### Brief
Show every line of the data that contains the string "else".

··· Data records

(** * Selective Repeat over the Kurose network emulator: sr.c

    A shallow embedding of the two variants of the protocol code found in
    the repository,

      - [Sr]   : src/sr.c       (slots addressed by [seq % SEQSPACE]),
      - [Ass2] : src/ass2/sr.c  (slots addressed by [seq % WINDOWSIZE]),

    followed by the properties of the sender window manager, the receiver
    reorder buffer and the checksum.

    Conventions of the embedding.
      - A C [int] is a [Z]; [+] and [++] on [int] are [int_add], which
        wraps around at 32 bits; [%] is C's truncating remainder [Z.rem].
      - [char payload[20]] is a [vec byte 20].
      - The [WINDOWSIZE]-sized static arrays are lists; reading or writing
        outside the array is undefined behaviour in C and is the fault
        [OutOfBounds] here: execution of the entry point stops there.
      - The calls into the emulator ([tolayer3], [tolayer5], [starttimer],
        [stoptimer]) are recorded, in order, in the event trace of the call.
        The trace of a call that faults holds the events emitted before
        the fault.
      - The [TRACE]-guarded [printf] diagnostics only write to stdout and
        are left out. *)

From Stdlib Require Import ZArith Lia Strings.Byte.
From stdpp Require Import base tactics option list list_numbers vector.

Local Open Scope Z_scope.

······
··· Data records

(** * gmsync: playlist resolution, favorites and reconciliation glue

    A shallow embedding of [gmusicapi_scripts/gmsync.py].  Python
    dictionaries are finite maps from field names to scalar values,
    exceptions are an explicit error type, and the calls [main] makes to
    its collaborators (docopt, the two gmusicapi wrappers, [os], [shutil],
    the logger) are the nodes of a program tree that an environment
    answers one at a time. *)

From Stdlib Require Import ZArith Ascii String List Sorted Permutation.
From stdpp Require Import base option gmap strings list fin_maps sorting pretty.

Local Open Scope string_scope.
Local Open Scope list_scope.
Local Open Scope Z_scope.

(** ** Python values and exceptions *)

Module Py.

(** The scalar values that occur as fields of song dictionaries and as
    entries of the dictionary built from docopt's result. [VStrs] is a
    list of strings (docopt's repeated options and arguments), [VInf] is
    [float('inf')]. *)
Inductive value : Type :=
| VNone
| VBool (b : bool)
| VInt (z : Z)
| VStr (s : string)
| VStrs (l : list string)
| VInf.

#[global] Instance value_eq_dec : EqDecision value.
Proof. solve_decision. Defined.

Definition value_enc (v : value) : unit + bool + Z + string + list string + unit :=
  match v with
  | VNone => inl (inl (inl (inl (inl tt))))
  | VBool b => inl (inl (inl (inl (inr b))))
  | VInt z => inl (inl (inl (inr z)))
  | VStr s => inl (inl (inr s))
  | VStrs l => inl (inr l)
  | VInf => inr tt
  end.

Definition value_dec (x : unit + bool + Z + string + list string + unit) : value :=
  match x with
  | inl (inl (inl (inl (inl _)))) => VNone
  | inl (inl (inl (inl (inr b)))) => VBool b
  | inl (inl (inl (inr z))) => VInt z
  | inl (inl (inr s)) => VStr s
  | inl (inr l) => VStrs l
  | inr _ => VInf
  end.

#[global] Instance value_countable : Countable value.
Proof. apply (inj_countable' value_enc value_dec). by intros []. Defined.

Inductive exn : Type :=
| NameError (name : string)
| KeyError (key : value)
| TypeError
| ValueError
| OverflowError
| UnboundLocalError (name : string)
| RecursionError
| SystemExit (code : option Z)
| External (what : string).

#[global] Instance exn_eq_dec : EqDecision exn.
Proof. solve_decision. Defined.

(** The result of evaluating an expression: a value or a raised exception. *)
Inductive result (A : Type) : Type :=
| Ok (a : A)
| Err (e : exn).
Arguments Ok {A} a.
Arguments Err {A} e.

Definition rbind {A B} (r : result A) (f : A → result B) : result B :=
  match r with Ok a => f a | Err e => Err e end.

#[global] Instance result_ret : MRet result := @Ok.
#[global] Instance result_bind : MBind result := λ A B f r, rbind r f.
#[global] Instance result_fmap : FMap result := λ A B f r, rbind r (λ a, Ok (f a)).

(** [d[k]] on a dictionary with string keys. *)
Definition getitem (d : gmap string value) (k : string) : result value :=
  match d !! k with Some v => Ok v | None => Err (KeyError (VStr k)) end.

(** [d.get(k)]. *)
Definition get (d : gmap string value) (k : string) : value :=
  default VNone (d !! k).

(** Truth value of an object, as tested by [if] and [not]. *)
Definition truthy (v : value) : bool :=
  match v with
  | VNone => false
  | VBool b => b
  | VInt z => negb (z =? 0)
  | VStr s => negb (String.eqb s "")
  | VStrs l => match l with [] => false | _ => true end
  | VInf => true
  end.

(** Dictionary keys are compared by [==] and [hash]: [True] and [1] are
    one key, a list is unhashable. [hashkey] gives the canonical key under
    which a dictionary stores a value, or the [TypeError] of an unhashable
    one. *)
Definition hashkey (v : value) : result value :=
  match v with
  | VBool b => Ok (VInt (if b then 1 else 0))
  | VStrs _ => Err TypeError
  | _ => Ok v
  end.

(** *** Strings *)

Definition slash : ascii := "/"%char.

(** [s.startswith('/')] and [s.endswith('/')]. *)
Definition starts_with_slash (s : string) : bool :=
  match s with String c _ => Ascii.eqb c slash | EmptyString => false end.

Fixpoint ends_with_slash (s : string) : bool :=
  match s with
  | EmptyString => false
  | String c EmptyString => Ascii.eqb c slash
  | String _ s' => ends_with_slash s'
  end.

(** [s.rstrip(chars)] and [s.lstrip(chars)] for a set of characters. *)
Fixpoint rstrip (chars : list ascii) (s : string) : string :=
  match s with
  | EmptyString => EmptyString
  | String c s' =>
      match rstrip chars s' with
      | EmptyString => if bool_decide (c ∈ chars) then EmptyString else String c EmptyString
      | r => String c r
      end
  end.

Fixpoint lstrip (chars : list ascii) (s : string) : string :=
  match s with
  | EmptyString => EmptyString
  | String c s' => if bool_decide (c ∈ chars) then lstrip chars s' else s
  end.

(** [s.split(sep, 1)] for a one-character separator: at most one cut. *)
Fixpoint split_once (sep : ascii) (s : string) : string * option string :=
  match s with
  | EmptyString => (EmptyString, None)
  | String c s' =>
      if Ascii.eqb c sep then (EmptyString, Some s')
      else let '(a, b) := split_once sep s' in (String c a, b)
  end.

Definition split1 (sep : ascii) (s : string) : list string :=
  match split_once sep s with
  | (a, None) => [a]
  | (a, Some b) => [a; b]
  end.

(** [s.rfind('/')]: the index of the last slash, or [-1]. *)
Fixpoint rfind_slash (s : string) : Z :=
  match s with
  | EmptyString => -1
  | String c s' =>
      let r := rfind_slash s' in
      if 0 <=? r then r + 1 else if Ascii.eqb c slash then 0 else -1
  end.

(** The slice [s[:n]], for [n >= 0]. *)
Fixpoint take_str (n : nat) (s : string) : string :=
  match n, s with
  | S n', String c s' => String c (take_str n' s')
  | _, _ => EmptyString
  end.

······
··· Data records

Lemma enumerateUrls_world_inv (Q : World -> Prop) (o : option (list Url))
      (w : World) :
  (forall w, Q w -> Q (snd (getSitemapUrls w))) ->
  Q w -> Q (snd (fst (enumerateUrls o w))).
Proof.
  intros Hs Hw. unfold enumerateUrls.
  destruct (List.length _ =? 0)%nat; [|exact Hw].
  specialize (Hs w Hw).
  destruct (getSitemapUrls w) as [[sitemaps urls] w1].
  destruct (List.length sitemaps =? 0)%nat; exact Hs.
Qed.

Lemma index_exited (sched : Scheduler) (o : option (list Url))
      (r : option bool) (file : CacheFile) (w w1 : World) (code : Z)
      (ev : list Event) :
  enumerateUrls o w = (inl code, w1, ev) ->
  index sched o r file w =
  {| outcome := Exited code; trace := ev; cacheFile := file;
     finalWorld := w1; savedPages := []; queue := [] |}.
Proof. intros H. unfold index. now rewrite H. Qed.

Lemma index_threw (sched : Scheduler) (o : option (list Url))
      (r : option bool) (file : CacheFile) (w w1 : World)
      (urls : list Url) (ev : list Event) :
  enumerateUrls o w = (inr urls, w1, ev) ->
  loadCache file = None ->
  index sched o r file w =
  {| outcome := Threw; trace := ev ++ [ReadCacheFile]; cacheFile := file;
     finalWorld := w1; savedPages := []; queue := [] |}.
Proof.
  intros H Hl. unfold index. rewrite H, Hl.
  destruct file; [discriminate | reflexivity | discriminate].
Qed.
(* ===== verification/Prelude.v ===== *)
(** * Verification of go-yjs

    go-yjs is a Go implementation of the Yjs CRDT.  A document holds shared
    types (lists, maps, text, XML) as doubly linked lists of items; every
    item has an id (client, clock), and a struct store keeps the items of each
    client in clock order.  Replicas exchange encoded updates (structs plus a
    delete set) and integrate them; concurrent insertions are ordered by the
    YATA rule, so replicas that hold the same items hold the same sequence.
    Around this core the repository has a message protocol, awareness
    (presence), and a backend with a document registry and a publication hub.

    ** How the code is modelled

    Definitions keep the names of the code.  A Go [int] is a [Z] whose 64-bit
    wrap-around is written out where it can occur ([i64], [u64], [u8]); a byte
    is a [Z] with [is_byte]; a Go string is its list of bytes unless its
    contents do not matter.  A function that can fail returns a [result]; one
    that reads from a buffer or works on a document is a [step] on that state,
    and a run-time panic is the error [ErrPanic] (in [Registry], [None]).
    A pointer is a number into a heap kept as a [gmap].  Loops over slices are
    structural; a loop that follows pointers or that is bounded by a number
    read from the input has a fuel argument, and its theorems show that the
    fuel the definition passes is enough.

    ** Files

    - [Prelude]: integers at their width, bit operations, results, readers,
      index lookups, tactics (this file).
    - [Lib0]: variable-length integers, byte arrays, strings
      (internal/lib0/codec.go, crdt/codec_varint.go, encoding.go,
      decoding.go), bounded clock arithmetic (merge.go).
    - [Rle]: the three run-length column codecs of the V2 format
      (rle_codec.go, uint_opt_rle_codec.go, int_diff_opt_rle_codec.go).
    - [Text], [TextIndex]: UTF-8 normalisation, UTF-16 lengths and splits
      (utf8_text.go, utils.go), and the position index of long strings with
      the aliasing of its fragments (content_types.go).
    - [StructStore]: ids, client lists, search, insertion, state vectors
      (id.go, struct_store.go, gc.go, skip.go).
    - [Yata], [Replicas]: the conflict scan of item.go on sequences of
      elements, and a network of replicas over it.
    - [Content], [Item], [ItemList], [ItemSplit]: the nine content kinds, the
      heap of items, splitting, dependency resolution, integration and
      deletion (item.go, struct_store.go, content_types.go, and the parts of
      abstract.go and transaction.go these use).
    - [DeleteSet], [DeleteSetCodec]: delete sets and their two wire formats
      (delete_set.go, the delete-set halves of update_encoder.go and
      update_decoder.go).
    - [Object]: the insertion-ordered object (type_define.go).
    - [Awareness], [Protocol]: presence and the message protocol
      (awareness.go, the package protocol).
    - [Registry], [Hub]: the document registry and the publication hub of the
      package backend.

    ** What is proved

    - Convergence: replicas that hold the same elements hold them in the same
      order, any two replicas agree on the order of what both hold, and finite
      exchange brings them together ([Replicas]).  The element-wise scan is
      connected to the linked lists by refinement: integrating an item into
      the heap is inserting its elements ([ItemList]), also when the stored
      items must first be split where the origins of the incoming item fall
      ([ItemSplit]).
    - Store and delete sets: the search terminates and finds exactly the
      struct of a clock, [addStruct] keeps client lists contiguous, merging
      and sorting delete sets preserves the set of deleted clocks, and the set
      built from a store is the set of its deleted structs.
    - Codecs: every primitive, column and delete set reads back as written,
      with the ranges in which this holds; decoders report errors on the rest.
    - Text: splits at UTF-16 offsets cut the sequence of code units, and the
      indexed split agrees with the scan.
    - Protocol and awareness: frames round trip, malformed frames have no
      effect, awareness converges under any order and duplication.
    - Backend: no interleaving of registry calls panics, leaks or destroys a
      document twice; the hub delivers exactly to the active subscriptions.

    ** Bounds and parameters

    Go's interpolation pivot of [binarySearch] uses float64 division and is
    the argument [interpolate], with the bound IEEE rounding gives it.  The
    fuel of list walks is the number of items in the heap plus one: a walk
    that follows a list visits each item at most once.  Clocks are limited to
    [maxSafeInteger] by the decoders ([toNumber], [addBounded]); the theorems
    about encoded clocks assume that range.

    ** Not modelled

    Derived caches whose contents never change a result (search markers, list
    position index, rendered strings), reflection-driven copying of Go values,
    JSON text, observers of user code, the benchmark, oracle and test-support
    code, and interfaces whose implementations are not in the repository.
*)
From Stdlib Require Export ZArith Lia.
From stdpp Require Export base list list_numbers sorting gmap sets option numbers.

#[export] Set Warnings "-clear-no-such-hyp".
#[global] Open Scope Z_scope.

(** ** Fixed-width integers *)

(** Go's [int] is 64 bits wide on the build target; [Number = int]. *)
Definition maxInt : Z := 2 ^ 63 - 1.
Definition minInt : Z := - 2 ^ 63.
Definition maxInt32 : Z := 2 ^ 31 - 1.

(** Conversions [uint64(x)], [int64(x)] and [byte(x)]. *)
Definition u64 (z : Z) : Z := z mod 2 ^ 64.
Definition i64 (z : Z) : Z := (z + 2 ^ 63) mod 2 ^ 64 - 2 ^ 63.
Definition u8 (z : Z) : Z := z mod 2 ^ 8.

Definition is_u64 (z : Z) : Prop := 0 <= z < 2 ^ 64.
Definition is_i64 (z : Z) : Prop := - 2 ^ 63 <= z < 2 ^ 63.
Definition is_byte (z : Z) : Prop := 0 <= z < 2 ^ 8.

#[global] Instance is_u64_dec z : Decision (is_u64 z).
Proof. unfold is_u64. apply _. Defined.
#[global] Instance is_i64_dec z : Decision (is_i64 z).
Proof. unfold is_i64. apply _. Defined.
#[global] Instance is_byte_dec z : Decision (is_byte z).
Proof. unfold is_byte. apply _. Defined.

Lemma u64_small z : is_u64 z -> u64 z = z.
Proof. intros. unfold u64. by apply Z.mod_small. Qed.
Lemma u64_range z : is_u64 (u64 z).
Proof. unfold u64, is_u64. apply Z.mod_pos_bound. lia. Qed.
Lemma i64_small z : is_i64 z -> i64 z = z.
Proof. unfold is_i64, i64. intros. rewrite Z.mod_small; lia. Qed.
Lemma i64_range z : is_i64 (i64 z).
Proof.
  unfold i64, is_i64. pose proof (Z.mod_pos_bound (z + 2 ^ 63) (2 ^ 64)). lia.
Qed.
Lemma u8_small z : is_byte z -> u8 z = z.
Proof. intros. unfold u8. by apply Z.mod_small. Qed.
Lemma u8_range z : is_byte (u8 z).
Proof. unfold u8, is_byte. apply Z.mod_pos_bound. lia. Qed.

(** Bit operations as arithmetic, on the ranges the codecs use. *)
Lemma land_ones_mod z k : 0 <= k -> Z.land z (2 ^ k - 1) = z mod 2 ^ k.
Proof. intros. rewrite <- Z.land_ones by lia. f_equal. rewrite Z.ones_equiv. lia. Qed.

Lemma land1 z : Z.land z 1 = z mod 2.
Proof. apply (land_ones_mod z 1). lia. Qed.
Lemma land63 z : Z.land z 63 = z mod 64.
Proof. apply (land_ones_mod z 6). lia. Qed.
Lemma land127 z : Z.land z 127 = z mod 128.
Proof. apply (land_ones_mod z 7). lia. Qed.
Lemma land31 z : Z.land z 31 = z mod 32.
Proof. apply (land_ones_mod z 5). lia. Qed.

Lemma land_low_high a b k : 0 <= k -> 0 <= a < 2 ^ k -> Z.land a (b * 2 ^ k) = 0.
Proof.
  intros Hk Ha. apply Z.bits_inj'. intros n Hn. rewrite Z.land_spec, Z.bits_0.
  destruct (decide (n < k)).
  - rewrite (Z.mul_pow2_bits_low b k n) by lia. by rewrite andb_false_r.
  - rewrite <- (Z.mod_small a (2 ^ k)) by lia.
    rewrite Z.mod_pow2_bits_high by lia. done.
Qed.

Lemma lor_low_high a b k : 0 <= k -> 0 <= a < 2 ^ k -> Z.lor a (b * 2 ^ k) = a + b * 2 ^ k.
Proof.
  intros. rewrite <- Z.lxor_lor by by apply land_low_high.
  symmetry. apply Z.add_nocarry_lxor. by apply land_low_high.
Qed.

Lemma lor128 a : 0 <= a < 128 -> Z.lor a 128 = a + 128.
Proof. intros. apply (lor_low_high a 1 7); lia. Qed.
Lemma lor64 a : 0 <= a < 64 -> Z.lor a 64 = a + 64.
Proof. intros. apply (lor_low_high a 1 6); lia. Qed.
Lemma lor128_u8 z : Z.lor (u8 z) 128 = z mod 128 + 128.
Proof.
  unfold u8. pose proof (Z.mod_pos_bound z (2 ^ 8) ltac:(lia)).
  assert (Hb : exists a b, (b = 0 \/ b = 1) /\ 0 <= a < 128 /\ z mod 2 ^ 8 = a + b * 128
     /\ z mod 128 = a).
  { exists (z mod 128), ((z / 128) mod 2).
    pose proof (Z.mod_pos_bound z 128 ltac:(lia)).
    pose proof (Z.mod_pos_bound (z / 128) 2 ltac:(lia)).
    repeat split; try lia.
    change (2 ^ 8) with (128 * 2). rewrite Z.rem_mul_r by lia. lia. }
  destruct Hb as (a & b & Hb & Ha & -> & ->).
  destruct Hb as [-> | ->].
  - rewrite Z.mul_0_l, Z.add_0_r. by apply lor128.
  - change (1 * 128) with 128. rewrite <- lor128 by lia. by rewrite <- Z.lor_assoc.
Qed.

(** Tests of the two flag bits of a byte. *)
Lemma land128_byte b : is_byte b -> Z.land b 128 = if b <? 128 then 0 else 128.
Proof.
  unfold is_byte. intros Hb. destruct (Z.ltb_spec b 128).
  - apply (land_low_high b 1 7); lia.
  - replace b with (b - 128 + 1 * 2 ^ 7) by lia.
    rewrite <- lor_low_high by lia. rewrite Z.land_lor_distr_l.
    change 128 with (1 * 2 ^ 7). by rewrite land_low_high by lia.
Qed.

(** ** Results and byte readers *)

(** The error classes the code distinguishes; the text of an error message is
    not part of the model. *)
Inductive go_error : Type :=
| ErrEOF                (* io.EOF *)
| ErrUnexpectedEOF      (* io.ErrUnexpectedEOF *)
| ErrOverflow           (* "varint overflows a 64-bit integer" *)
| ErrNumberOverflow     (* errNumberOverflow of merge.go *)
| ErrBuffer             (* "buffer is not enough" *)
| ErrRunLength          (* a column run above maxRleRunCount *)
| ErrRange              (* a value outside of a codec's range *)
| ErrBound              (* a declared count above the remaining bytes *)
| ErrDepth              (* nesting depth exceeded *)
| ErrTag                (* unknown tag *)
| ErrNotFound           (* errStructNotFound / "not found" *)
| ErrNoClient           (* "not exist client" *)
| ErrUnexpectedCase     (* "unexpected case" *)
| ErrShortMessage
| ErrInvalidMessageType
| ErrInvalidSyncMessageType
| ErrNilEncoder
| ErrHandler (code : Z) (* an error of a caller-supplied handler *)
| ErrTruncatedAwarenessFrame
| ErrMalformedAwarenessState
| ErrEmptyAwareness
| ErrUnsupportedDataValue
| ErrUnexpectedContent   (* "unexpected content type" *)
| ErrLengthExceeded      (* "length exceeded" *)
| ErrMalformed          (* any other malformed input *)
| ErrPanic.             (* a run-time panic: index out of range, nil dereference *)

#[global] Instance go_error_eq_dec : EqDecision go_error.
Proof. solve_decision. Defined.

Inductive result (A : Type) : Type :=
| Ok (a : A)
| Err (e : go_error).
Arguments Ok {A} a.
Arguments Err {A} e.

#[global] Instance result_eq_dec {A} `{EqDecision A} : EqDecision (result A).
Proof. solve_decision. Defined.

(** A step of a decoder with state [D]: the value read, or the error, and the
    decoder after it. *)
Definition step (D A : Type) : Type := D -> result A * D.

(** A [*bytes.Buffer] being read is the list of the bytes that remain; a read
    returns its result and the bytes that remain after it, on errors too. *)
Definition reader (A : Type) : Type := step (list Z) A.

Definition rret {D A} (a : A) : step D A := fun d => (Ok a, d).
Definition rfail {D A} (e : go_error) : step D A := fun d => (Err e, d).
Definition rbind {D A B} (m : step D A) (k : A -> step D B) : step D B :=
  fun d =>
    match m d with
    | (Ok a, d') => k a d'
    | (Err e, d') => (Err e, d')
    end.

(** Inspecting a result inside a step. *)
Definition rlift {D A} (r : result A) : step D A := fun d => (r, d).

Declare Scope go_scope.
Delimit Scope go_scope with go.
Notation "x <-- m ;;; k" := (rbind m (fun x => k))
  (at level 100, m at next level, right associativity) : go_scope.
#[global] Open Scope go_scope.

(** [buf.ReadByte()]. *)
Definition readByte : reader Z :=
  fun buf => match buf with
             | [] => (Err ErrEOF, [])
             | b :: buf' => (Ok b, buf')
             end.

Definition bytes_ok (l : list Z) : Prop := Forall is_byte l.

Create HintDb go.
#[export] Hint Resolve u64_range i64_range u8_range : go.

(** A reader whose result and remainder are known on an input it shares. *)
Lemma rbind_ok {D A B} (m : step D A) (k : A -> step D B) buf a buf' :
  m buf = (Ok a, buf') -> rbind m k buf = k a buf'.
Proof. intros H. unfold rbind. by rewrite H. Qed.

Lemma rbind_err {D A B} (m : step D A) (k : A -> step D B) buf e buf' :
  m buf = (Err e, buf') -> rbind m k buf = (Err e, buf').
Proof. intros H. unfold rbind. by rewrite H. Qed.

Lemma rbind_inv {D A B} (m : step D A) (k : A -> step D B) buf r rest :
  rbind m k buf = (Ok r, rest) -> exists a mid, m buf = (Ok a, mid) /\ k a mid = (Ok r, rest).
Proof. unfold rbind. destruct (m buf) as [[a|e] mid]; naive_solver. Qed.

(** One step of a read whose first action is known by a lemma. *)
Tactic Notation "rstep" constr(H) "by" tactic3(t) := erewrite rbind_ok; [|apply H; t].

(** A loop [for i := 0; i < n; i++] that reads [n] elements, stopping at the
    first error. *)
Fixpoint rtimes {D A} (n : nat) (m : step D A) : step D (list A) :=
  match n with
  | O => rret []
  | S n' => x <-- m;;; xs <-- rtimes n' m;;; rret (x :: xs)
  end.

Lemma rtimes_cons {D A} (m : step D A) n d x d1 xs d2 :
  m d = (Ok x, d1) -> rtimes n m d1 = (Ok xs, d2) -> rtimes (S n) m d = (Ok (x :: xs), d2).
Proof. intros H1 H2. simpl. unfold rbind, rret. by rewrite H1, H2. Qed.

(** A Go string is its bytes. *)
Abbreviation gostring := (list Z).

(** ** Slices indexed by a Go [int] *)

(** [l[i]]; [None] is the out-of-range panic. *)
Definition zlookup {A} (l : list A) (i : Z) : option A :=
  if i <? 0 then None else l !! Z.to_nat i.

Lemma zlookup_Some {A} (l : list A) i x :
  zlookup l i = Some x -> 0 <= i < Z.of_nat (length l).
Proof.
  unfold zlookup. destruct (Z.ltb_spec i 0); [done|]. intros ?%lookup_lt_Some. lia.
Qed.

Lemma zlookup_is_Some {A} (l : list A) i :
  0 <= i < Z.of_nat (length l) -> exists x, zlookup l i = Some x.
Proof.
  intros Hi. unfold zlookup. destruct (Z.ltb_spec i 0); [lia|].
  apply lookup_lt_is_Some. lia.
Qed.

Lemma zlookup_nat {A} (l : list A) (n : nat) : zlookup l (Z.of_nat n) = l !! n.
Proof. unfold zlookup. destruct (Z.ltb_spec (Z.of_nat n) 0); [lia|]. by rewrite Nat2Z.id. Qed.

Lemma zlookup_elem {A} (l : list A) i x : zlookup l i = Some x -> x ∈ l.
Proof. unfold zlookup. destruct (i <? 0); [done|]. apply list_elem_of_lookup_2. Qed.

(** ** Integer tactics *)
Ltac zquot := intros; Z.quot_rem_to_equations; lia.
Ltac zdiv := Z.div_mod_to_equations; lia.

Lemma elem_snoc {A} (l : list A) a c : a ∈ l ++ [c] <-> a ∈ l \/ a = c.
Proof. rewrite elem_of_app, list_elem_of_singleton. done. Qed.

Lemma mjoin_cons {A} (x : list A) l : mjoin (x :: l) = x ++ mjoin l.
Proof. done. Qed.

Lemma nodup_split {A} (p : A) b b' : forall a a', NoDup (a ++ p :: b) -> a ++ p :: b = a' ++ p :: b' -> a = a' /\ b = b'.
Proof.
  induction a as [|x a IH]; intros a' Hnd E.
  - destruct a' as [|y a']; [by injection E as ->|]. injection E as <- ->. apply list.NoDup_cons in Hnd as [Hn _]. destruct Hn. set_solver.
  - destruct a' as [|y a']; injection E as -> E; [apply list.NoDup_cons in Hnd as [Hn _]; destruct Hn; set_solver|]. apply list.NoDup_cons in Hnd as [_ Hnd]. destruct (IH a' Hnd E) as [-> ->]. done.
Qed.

······

### Written solution
  | VBool b => Ok (VInt (if b then 1 else 0))
      | EmptyString => if bool_decide (c ∈ chars) then EmptyString else String c EmptyString
  | String c s' => if bool_decide (c ∈ chars) then lstrip chars s' else s
      else let '(a, b) := split_once sep s' in (String c a, b)
      if 0 <=? r then r + 1 else if Ascii.eqb c slash then 0 else -1
Lemma land128_byte b : is_byte b -> Z.land b 128 = if b <? 128 then 0 else 128.
  if i <? 0 then None else l !! Z.to_nat i.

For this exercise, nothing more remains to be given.